Стих ветер, стало ясно, мы доплыли понемногу.

Когда хребта Чуфэн горы Шэншань достиг я вскоре,

Стал в дикие еле доступные места взбираться,

Мне стали птицы и медведи злые попадаться,

Кои мне преграждали путь на каждом косогоре.

Но стоило мне только зеркало на них направить,

Они все разбегались прочь, путь мне освобождая.

Раз как-то кормчий меня взялся переправить

Через поток реки Чжэцзян, пороги огибая.

Поток нас сильный нёс и волны были как на море,

Штормило так, что бой о камни далеко был слышен,

Сказал мне лодочник: «Сейчас предчувствую я горе,

Воды здесь уровень в реке становится всё выше.

15

И если тут река сейчас как море разольётся,

То гробом станет здесь для нас желудок большой рыбы,

Мы здесь потонем ведь, о скалы разобьёмся либо,

Спасенья нет, судьба над нами только посмеётся».

Мы к самому опасному ущелью гор подплыли,

Тогда я вынул зеркало, и осмотрел в нём местность –

Приплыли к водопаду мы, по воздуху проплыли

И мягко опустились на спокойную поверхность.

Здесь было тихо, словно в озере вода стояла,

И плавали в ней рыбы, черепахи, крокодилы,

Подняли парус мы, и лодка к берегу пристала,

В густых лесах резвились носороги и гориллы.

Я поднял взгляд, увидел шумный бег вод водопада,

Где всё бурлило, пенилось и брызги разлетались,

Спасло нас зеркало и в нём была моя отрада,

Во мне о страхе лишь воспоминания остались.

Затем достиг горы Тян-тай я – рай пещер, ущелий,

И ночью пробирался по её лесным ложбинам,

Свечение возникло вдруг в одной из скальных щелей,

Такое что высвечивало камни по низинам.

Свет потревожил птиц в лесах, взлетали в небо стаи,

Кружились надо мной и что-то мне сказать хотели,

Но языка не понял я, о чём они галдели,

Хотя заметил, среди них встречались попугаи.

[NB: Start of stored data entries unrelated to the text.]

(** The [while (true)] loop of [bubbleDown]. *)
Equations? bubbleDown_from (heap : list T) (index : nat) : list T
  by wf (length heap - index) lt :=
  bubbleDown_from heap index with inspect (smallestOf heap index =? index) := {
    | exist _ true _ := heap
    | exist _ false Hne :=
        bubbleDown_from (swap heap index (smallestOf heap index))
                        (smallestOf heap index) }.
Proof.
  apply Nat.eqb_neq in Hne. apply smallestOf_range in Hne.
  rewrite length_swap. lia.
Qed.

Definition bubbleDown (heap : list T) : list T := bubbleDown_from heap 0.

(** [extractMin]: the extracted item ([None] is [undefined]) and the
    heap that remains. *)
Definition extractMin (heap : list T) : option T * list T :=
  match heap with
  | [] => (None, [])
  | [x] => (Some x, [])
  | min :: tl => (Some min, bubbleDown (<[0 := List.last tl min]> (removelast heap)))
  end.

Definition peekMin (heap : list T) : option T := heap !! 0.

(** Sizes, as the loop of [buildHuffmanTree] needs them to terminate. *)
Lemma length_bubbleUp_from heap index :
  length (bubbleUp_from heap index) = length heap.
Proof.
  funelim (bubbleUp_from heap index); trivial.
  match goal with IH : length _ = length _ |- _ => rewrite IH end.
  apply length_swap.
Qed.

Lemma length_bubbleDown_from heap index :
  length (bubbleDown_from heap index) = length heap.
Proof.
  funelim (bubbleDown_from heap index); trivial.
  match goal with IH : length _ = length _ |- _ => rewrite IH end.
  apply length_swap.
Qed.

Lemma length_insert_heap heap item :
  length (insert heap item) = S (length heap).
Proof.
  unfold insert, bubbleUp. rewrite length_bubbleUp_from, length_app.
  simpl. lia.
Qed.

Lemma length_extractMin heap :
  length (extractMin heap).2 = length heap - 1.
Proof.
  destruct heap as [|a [|b tl]]; trivial.
  unfold extractMin, bubbleDown. cbn [snd].
  rewrite length_bubbleDown_from, length_insert, removelast_firstn_len.
  rewrite length_take. simpl length. lia.
Qed.

End MinHeap.
End MinHeap.

(** ** Huffman coding ([huffman-compression.ts]) *)

Module Huffman.
Import MinHeap.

Когда к горе Хуйцзи я вышел за час до рассвета,

То встретил странника Чжан Ши-луана у пещеры,

Признал я в нём даоса, просвещённого поэта,

С которым были мы одной в ученье «Дао» веры.

Он посвятил меня в премудрости многих учений,

Таких как «Светлый зал», «Девять столбов» и «Круг дороги»,

«Шесть панцирей», и рассказал о тайнах мира, многих,

И познакомил с техникой даосов превращений.

Затем с Чэнь Юном я, другим даосом, повстречался,

С которым мы уже домой в обратный путь пустились,

Чэнь Юн своим умом от мудрецов всех отличался,

Мы вволю о тонких субстанциях наговорились.

Потом я в области Ючжан свёл близкое знакомство

С даосом Су Цан-ми, который тайной поделился,

Сказав: «Шестого поколенья – я, Су Сунь потомства,

Владеющего даром, он со мною сохранился.

16

Секрет же дара состоит в том, что, при заклинанье

Кинжала, он взлетает вверх и пламя порождает,

Об этом было даже в записях упоминанье,

Что так себя дух воинов защитой ограждает.